What is needed: Only one stretch of the data below is wanted: the lines from the one with "revert column. induction" through the one with "(tabs and line", repeated exactly.

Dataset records
Lemma field_reference_layout st p f ws c s :
  preParse st = mk_pstate p (myField_str f +:+ ws +:+ String c s) →
  field_reference f = true → blank ws = true → operator_char c = true →
  Grammar.field st
  = Ok ([NField f], mk_pstate (Some "]"%char) (ws +:+ String c s)).
Proof.
  intros Hst [[Hfld Hev]%andb_prop Hopt]%andb_prop Hblank Hc.
  pose proof (preParse_blank (Some "]"%char) ws c s Hblank
                (operator_char_not_white _ Hc)) as Hrest.
  pose proof (operator_char_not_white _ Hc) as Hws.
  pose proof (operator_char_not_bracket _ Hc) as Hbr.
  destruct f as [fld [ev|] [opt|]]; cbn [field event check] in *;
    unfold myField_str in Hst; cbn [field event check truthy str_opt] in Hst.
  - (* [event][field(option)] *)
    cbn [optional_identifier] in Hev, Hopt.
    destruct (identifier_inv _ Hev) as [Hev' _].
    destruct (identifier_inv _ Hopt) as [Hopt' _].
    apply String.eqb_neq in Hev', Hopt'. rewrite Hev', Hopt' in Hst.
    cbn [negb] in Hst. norm_text_in Hst.
    unfold Grammar.field, MatchFirst, Grammar.varcheck_in_event, set_parse_action.
    unfold And at 1. unfold Grammar.event.
    erewrite QuotedString_match; [|done|by apply identifier_quotable].
    run_bind.
    erewrite brace_check_match; [|first [exact Hrest|by apply preParse_char]|done..].
    done.
  - (* [event][field] *)
    cbn [optional_identifier] in Hev.
    destruct (identifier_inv _ Hev) as [Hev' _].
    apply String.eqb_neq in Hev'. rewrite Hev' in Hst.
    cbn [negb] in Hst. norm_text_in Hst.
    unfold Grammar.field, MatchFirst, Grammar.varcheck_in_event, set_parse_action.
    unfold And at 1. unfold Grammar.event.
    erewrite QuotedString_match; [|done|by apply identifier_quotable].
    run_bind.
    erewrite brace_check_bare; [|first [exact Hrest|by apply preParse_char]|done].
    run_bind.
    unfold Grammar.variable_in_event, set_parse_action, And, Grammar.event.
    erewrite QuotedString_match; [|done|by apply identifier_quotable].
    run_bind.
    erewrite QuotedString_match;
      [|first [exact Hrest|by apply preParse_char]|by apply identifier_quotable].
    done.
  - (* [field(option)] *)
    cbn [optional_identifier] in Hopt.
    destruct (identifier_inv _ Hopt) as [Hopt' _].
    apply String.eqb_neq in Hopt'. rewrite Hopt' in Hst.
    cbn [negb] in Hst. norm_text_in Hst.
    assert (all_chars (quotable "]") (fld +:+ String "(" (opt +:+ ")")) = true)
      as Hbody.
    { rewrite all_chars_app, identifier_quotable by done.
      cbn [all_chars andb]. rewrite all_chars_app, identifier_quotable by done.
      done. }
    assert (preParse st = mk_pstate p
              (String "[" ((fld +:+ String "(" (opt +:+ ")")) +:+ String "]" (ws +:+ String c s))))
      as Hst' by (by norm_text).
    unfold Grammar.field, MatchFirst, Grammar.varcheck_in_event, set_parse_action.
    unfold And at 1. unfold Grammar.event.
    erewrite QuotedString_match; [|exact Hst'|done].
    run_bind.
    erewrite brace_check_mismatch; [|first [exact Hrest|by apply preParse_char]|done].
    run_bind.
    unfold Grammar.variable_in_event, set_parse_action, And, Grammar.event.
    erewrite QuotedString_match; [|exact Hst'|done].
    run_bind.
    erewrite QuotedString_mismatch; [|first [exact Hrest|by apply preParse_char]|done].
    run_bind.
    unfold Grammar.variable_in_check, set_parse_action.
    erewrite brace_check_match; [|done..].
    done.
  - (* [field] *)
    norm_text_in Hst.
    unfold Grammar.field, MatchFirst, Grammar.varcheck_in_event, set_parse_action.
    unfold And at 1. unfold Grammar.event.
    erewrite QuotedString_match; [|done|by apply identifier_quotable].
    run_bind.
    erewrite brace_check_mismatch; [|first [exact Hrest|by apply preParse_char]|done].
    run_bind.
    unfold Grammar.variable_in_event, set_parse_action, And, Grammar.event.
    erewrite QuotedString_match; [|done|by apply identifier_quotable].
    run_bind.
    erewrite QuotedString_mismatch; [|first [exact Hrest|by apply preParse_char]|done].
    run_bind.
    unfold Grammar.variable_in_check, set_parse_action.
    erewrite brace_check_bare; [|done..].
    run_bind.
    unfold Grammar.variable, set_parse_action.
    erewrite QuotedString_match; [|done|by apply identifier_quotable].
    done.
Qed.

Lemma operator_layout st p o c t :
  preParse st = mk_pstate p (o +:+ String c t) →
  is_operator o = true → operator_char c = false →
  ∃ p', Grammar.operator st = Ok ([o], mk_pstate p' (String c t)).
Proof.
  intros Hst Ho Hc. unfold operator_char in Hc.
  apply orb_false_elim in Hc as [[E1 _]%orb_false_elim E2].
  rewrite Ascii.eqb_sym in E1, E2.
  unfold Grammar.operator, oneOf. rewrite Hst. cbn [rest].
  destruct (is_operator_cases _ Ho) as [-> | [-> | [-> | [-> | [-> | ->]]]]];
    norm_text; unfold longest_match; cbn [foldl starts_with id];
    rewrite ?E1, ?E2; eexists; reflexivity.
Qed.

Lemma value_layout st p q v r :
  q = "'"%char ∨ q = "034"%char →
  preParse st = mk_pstate p (String q (v +:+ String q r)) →
  all_chars (quotable q) v = true →
  Grammar.value st = Ok ([v], mk_pstate (Some q) r).
Proof.
  intros Hq Hst Hv. unfold Grammar.value, MatchFirst. destruct Hq as [-> | ->].
  - rewrite (QuotedString_mismatch "034" "034" st p _ _ Hst) by done.
    by apply (QuotedString_match "'" "'" st p).
  - by rewrite (QuotedString_match "034" "034" st p v r).
Qed.

Lemma white_not_operator c : white_chars c = true → operator_char c = false.
Proof.
  intros H. destruct (operator_char c) eqn:E; [|done].
  apply operator_char_not_white in E. congruence.
Qed.

(** What follows an operator, whitespace or the quote, starts no longer
    operator. *)
Lemma blank_quote_head ws q u :
  blank ws = true → q = "'"%char ∨ q = "034"%char →
  ∃ c t, ws +:+ String q u = String c t ∧ operator_char c = false.
Proof.
  intros Hws Hq. destruct ws as [|x ws].
  - rewrite app_empty. eexists _, _. split; [done|]. by destruct Hq as [-> | ->].
  - rewrite app_String. eexists _, _. split; [done|].
    unfold blank in Hws. cbn [all_chars] in Hws.
    apply andb_prop in Hws as [Hx _]. by apply white_not_operator.
Qed.

Lemma quote_not_white q : q = "'"%char ∨ q = "034"%char → white_chars q = false.
Proof. by intros [-> | ->]. Qed.

Lemma expression_layout st p f o v ws1 ws2 q r :
  preParse st
  = mk_pstate p (myField_str f +:+ ws1 +:+ o +:+ ws2
                 +:+ String q (v +:+ String q r)) →
  field_reference f = true → is_operator o = true →
  q = "'"%char ∨ q = "034"%char → all_chars (quotable q) v = true →
  blank ws1 = true → blank ws2 = true →
  Grammar.expression st
  = Ok ([NList [NField f; NStr o; NStr v]], mk_pstate (Some q) r).
Proof.
  intros Hst Hf Ho Hq Hv H1 H2.
  destruct (operator_head o (ws2 +:+ String q (v +:+ String q r)) Ho)
    as (x & t & Hx & Hxc).
  destruct (blank_quote_head ws2 q (v +:+ String q r) H2 Hq)
    as (y & u & Hy & Hyc).
  rewrite Hx in Hst.
  unfold Grammar.expression, Group. unfold And at 1.
  rewrite (field_reference_layout _ _ _ _ _ _ Hst Hf H1 Hxc). run_bind.
  unfold And, text.
  destruct (operator_layout (mk_pstate (Some "]"%char) (ws1 +:+ String x t))
              (last_char (Some "]"%char) ws1) o y u) as [p' Hop]; [|done..|].
  { rewrite preParse_blank by (by apply operator_char_not_white || done).
    by rewrite <- Hx, Hy. }
  rewrite Hop. run_bind.
  rewrite (value_layout (mk_pstate p' (String y u)) (last_char p' ws2) q v r);
    [done|done| |done].
  rewrite <- Hy. apply preParse_blank; [done|by apply quote_not_white].
Qed.

Lemma myField_str_head f r : ∃ t, myField_str f +:+ r = String "[" t.
Proof.
  unfold myField_str.
  destruct (truthy (event f)), (truthy (check f)); norm_text; eauto.
Qed.

Lemma level4_layout fuel st p f o v ws1 ws2 q r :
  preParse st
  = mk_pstate p (myField_str f +:+ ws1 +:+ o +:+ ws2
                 +:+ String q (v +:+ String q r)) →
  field_reference f = true → is_operator o = true →
  q = "'"%char ∨ q = "034"%char → all_chars (quotable q) v = true →
  blank ws1 = true → blank ws2 = true → stops 4 r = true →
  level4 fuel st = Ok ([NList [NField f; NStr o; NStr v]], mk_pstate (Some q) r).
Proof.
  intros Hst Hf Ho Hq Hv H1 H2 Hr.
  apply (level_lift 1 4 fuel); [lia..|done|]. cbn [level]. unfold level1.
  destruct (myField_str_head f (ws1 +:+ o +:+ ws2 +:+ String q (v +:+ String q r)))
    as [t Ht].
  eapply unary_right_level0; [by rewrite Hst, Ht|done|].
  unfold level0, MatchFirst. by erewrite expression_layout.
Qed.

(** *** Tabs in the whitespace *)

Lemma blank_spaces n : blank (String.concat "" (replicate n " ")) = true.
Proof. induction n as [|n IH]; [done|]. by rewrite spaces_succ. Qed.

Lemma blank_app a b : blank a = true → blank b = true → blank (a +:+ b) = true.
Proof. unfold blank. rewrite all_chars_app. by intros -> ->. Qed.

(** [expandtabs] turns whitespace into whitespace. *)
Lemma expandtabs_blank ws t column :
  blank ws = true →
  ∃ ws' column',
    expandtabs_from column (ws +:+ t) = ws' +:+ expandtabs_from column' t
    ∧ blank ws' = true.
Proof.
  revert column. induction ws as [|x ws IH]; intros column Hws.
  - exists "", column. by rewrite !app_empty.
  - unfold blank in Hws. cbn [all_chars] in Hws.
    apply andb_prop in Hws as [Hx Hws]. rewrite app_String.
    cbn [expandtabs_from]. destruct (Ascii.eqb x "009").
    + destruct (IH (column + (8 - column mod 8))%nat Hws) as (ws' & column' & -> & H).
      exists (String.concat "" (replicate (8 - column mod 8) " ") +:+ ws'), column'.
      split; [by rewrite app_assoc|]. apply blank_app; [apply blank_spaces|done].
    + destruct (Ascii.eqb x "010" || Ascii.eqb x "013").
      * destruct (IH 0%nat Hws) as (ws' & column' & -> & H).
        exists (String x ws'), column'. split; [by rewrite app_String|].
        unfold blank in *. cbn [all_chars]. by rewrite Hx, H.
      * destruct (IH (S column) Hws) as (ws' & column' & -> & H).
        exists (String x ws'), column'. split; [by rewrite app_String|].
        unfold blank in *. cbn [all_chars]. by rewrite Hx, H.
Qed.

Lemma no_tab_myField_str f : field_reference f = true → no_tab (myField_str f).
Proof.
  intros Hf.
  pose proof (no_tab_comparison (mk_comparison f "=" "")) as H.
  unfold well_formed, comparison_text in H. cbn [lhs op literal] in H.
  rewrite Hf in H. specialize (H eq_refl). unfold no_tab in *.
  rewrite all_chars_app in H. by apply andb_prop in H as [H _].
Qed.

Lemma no_tab_operator o : is_operator o = true → no_tab o.
Proof.
  by intros [-> | [-> | [-> | [-> | [-> | ->]]]]]%is_operator_cases.
Qed.

(** X16.  The layout of a comparison is free: whitespace (tabs and line
    breaks too) before the field reference, around the operator and before
    the literal is ignored, and the literal may stand between single or
    between double quotes; the tree is the same triple. *)
Theorem create_ast_layout f o v q ws0 ws1 ws2 r :
  field_reference f = true → is_operator o = true →
  q = "'"%char ∨ q = "034"%char →
  all_chars (quotable q) v = true → no_tab v →
  blank ws0 = true → blank ws1 = true → blank ws2 = true → stops 4 r = true →
  create_ast_as_list (ws0 +:+ myField_str f +:+ ws1 +:+ o +:+ ws2
                      +:+ String q (v +:+ String q r))
  = Ok [NList [NField f; NStr o; NStr v]].
Proof.
  intros Hf Ho Hq Hv Htab H0 H1 H2 Hr.
  unfold create_ast_as_list, Grammar.parse_string, expandtabs.
  destruct (expandtabs_blank ws0
              (myField_str f +:+ ws1 +:+ o +:+ ws2 +:+ String q (v +:+ String q r))
              0 H0) as (w0 & c0 & -> & B0).
  destruct (expandtabs_app (myField_str f)
              (ws1 +:+ o +:+ ws2 +:+ String q (v +:+ String q r)) c0
              (no_tab_myField_str f Hf)) as [c1 ->].
  destruct (expandtabs_blank ws1 (o +:+ ws2 +:+ String q (v +:+ String q r)) c1 H1)
    as (w1 & c2 & -> & B1).
  destruct (expandtabs_app o (ws2 +:+ String q (v +:+ String q r)) c2
              (no_tab_operator o Ho)) as [c3 ->].
  destruct (expandtabs_blank ws2 (String q (v +:+ String q r)) c3 H2)
    as (w2 & c4 & -> & B2).
  assert (no_tab (String q (v +:+ String q ""))) as Hlit.
  { unfold no_tab in *. cbn [all_chars]. rewrite all_chars_app, Htab.
    cbn [all_chars]. by destruct Hq as [-> | ->]. }
  replace (String q (v +:+ String q r)) with (String q (v +:+ String q "") +:+ r)
    by (by norm_text).
  destruct (expandtabs_app _ r c4 Hlit) as [c5 ->].
  set (r' := expandtabs_from c5 r).
  replace (String q (v +:+ String q "") +:+ r') with (String q (v +:+ String q r'))
    by (by norm_text).
  rewrite grammar_levels.
  destruct (myField_str_head f (w1 +:+ o +:+ w2 +:+ String q (v +:+ String q r')))
    as [t Ht].
  rewrite (level4_layout _ _ (last_char None w0) f o v w1 w2 q r'); try done.
  - rewrite Ht. rewrite preParse_blank by done. by rewrite <- Ht.
  - unfold r'. by rewrite stops_expandtabs.
Qed.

Result of this task:
  revert column. induction ws as [|x ws IH]; intros column Hws.
  - exists "", column. by rewrite !app_empty.
  - unfold blank in Hws. cbn [all_chars] in Hws.
    apply andb_prop in Hws as [Hx Hws]. rewrite app_String.
    cbn [expandtabs_from]. destruct (Ascii.eqb x "009").
    + destruct (IH (column + (8 - column mod 8))%nat Hws) as (ws' & column' & -> & H).
      exists (String.concat "" (replicate (8 - column mod 8) " ") +:+ ws'), column'.
      split; [by rewrite app_assoc|]. apply blank_app; [apply blank_spaces|done].
    + destruct (Ascii.eqb x "010" || Ascii.eqb x "013").
      * destruct (IH 0%nat Hws) as (ws' & column' & -> & H).
        exists (String x ws'), column'. split; [by rewrite app_String|].
        unfold blank in *. cbn [all_chars]. by rewrite Hx, H.
      * destruct (IH (S column) Hws) as (ws' & column' & -> & H).
        exists (String x ws'), column'. split; [by rewrite app_String|].
        unfold blank in *. cbn [all_chars]. by rewrite Hx, H.
Qed.

Lemma no_tab_myField_str f : field_reference f = true → no_tab (myField_str f).
Proof.
  intros Hf.
  pose proof (no_tab_comparison (mk_comparison f "=" "")) as H.
  unfold well_formed, comparison_text in H. cbn [lhs op literal] in H.
  rewrite Hf in H. specialize (H eq_refl). unfold no_tab in *.
  rewrite all_chars_app in H. by apply andb_prop in H as [H _].
Qed.

Lemma no_tab_operator o : is_operator o = true → no_tab o.
Proof.
  by intros [-> | [-> | [-> | [-> | [-> | ->]]]]]%is_operator_cases.
Qed.

(** X16.  The layout of a comparison is free: whitespace (tabs and line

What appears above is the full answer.